* Exercise objective *
Lines from the beginning of the entries up to and including the one with "cbn [forward_closed]. rewrite" must be duplicated word for word; leave out all others.

Segment Start: Listed records

(** X8. In what [createTree] builds, no key occurs twice; the node under a
    key has a payload of that id and is the constructor's node for that
    payload, with children attached and nothing else changed; and when
    several records share an id, the payload is the last of them. *)
Theorem createTree_nodes_invariant (payloads : list Protocol.AXNode) :
  NoDup (map fst (createTree_nodes payloads)) ∧
  ∀ r node,
    map_get (createTree_nodes payloads) r = Some node ->
    Protocol.nodeId (_payload node) = r ∧
    List.find (fun p => String.eqb (Protocol.nodeId p) r) (rev payloads)
    = Some (_payload node) ∧
    node = push_children (new_CRAXNode (_payload node)) (_children node).
Proof.
  split.
  - unfold createTree_nodes. cbv zeta. rewrite map_map. cbn [fst].
    rewrite <- (map_map fst (fun k : string => k)), map_id.
    apply first_loop_NoDup. apply NoDup_nil_2.
  - intros r node. rewrite createTree_nodes_lookup.
    destruct (List.find _ (rev payloads)) as [p|] eqn:Hfind; [|done].
    intros [= <-]. unfold push_children at 1 2. cbn [_payload].
    rewrite new_CRAXNode_payload.
    apply find_some in Hfind as [_ Hid]. apply String.eqb_eq in Hid.
    split; [done|]. split; [reflexivity|].
    unfold push_children. cbn [_children _payload].
    rewrite !new_CRAXNode_payload, !new_CRAXNode_children. reflexivity.
Qed.

Lemma forward_closed_cons (p : Protocol.AXNode) (rest : list Protocol.AXNode) :
  forward_closed (p :: rest) = true ->
  (Protocol.nodeId p ∉ Protocol.nodeId <$> rest) ∧
  (∀ c, c ∈ default [] (Protocol.childIds p) -> c ∈ Protocol.nodeId <$> rest) ∧
  forward_closed rest = true.
Proof.
  cbn [forward_closed]. rewrite !andb_true_iff, negb_true_iff.
  change (map Protocol.nodeId rest) with (Protocol.nodeId <$> rest).
  intros [[Hid Hchildren] Hrest]. split; [|split; [|done]].
  - intros Hin. apply role_in_elem_of in Hin. unfold role_in in Hin. congruence.
  - intros c Hc. rewrite forallb_forall in Hchildren.
    apply existsb_eqb_elem_of, Hchildren. by apply list_elem_of_In.
Qed.

Lemma forward_closed_suffix (pre l : list Protocol.AXNode) :
  forward_closed (pre ++ l) = true -> forward_closed l = true.
Proof.
  induction pre as [|p pre IH]; [done|]. intros H.
  apply IH. by apply (forward_closed_cons p (pre ++ l)).
Qed.

Lemma find_none_all {A} (f : A -> bool) (l : list A) :
  (∀ x, x ∈ l -> f x = false) -> List.find f l = None.
Proof.
  induction l as [|a l IH]; intros H; simpl; [done|].
  rewrite (H a) by left. apply IH. intros x Hx. apply H. by right.
Qed.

Segment End: Listed records

* Answer to the exercise *
(** X8. In what [createTree] builds, no key occurs twice; the node under a
    key has a payload of that id and is the constructor's node for that
    payload, with children attached and nothing else changed; and when
    several records share an id, the payload is the last of them. *)
Theorem createTree_nodes_invariant (payloads : list Protocol.AXNode) :
  NoDup (map fst (createTree_nodes payloads)) ∧
  ∀ r node,
    map_get (createTree_nodes payloads) r = Some node ->
    Protocol.nodeId (_payload node) = r ∧
    List.find (fun p => String.eqb (Protocol.nodeId p) r) (rev payloads)
    = Some (_payload node) ∧
    node = push_children (new_CRAXNode (_payload node)) (_children node).
Proof.
  split.
  - unfold createTree_nodes. cbv zeta. rewrite map_map. cbn [fst].
    rewrite <- (map_map fst (fun k : string => k)), map_id.
    apply first_loop_NoDup. apply NoDup_nil_2.
  - intros r node. rewrite createTree_nodes_lookup.
    destruct (List.find _ (rev payloads)) as [p|] eqn:Hfind; [|done].
    intros [= <-]. unfold push_children at 1 2. cbn [_payload].
    rewrite new_CRAXNode_payload.
    apply find_some in Hfind as [_ Hid]. apply String.eqb_eq in Hid.
    split; [done|]. split; [reflexivity|].
    unfold push_children. cbn [_children _payload].
    rewrite !new_CRAXNode_payload, !new_CRAXNode_children. reflexivity.
Qed.

Lemma forward_closed_cons (p : Protocol.AXNode) (rest : list Protocol.AXNode) :
  forward_closed (p :: rest) = true ->
  (Protocol.nodeId p ∉ Protocol.nodeId <$> rest) ∧
  (∀ c, c ∈ default [] (Protocol.childIds p) -> c ∈ Protocol.nodeId <$> rest) ∧
  forward_closed rest = true.
Proof.
  cbn [forward_closed]. rewrite !andb_true_iff, negb_true_iff.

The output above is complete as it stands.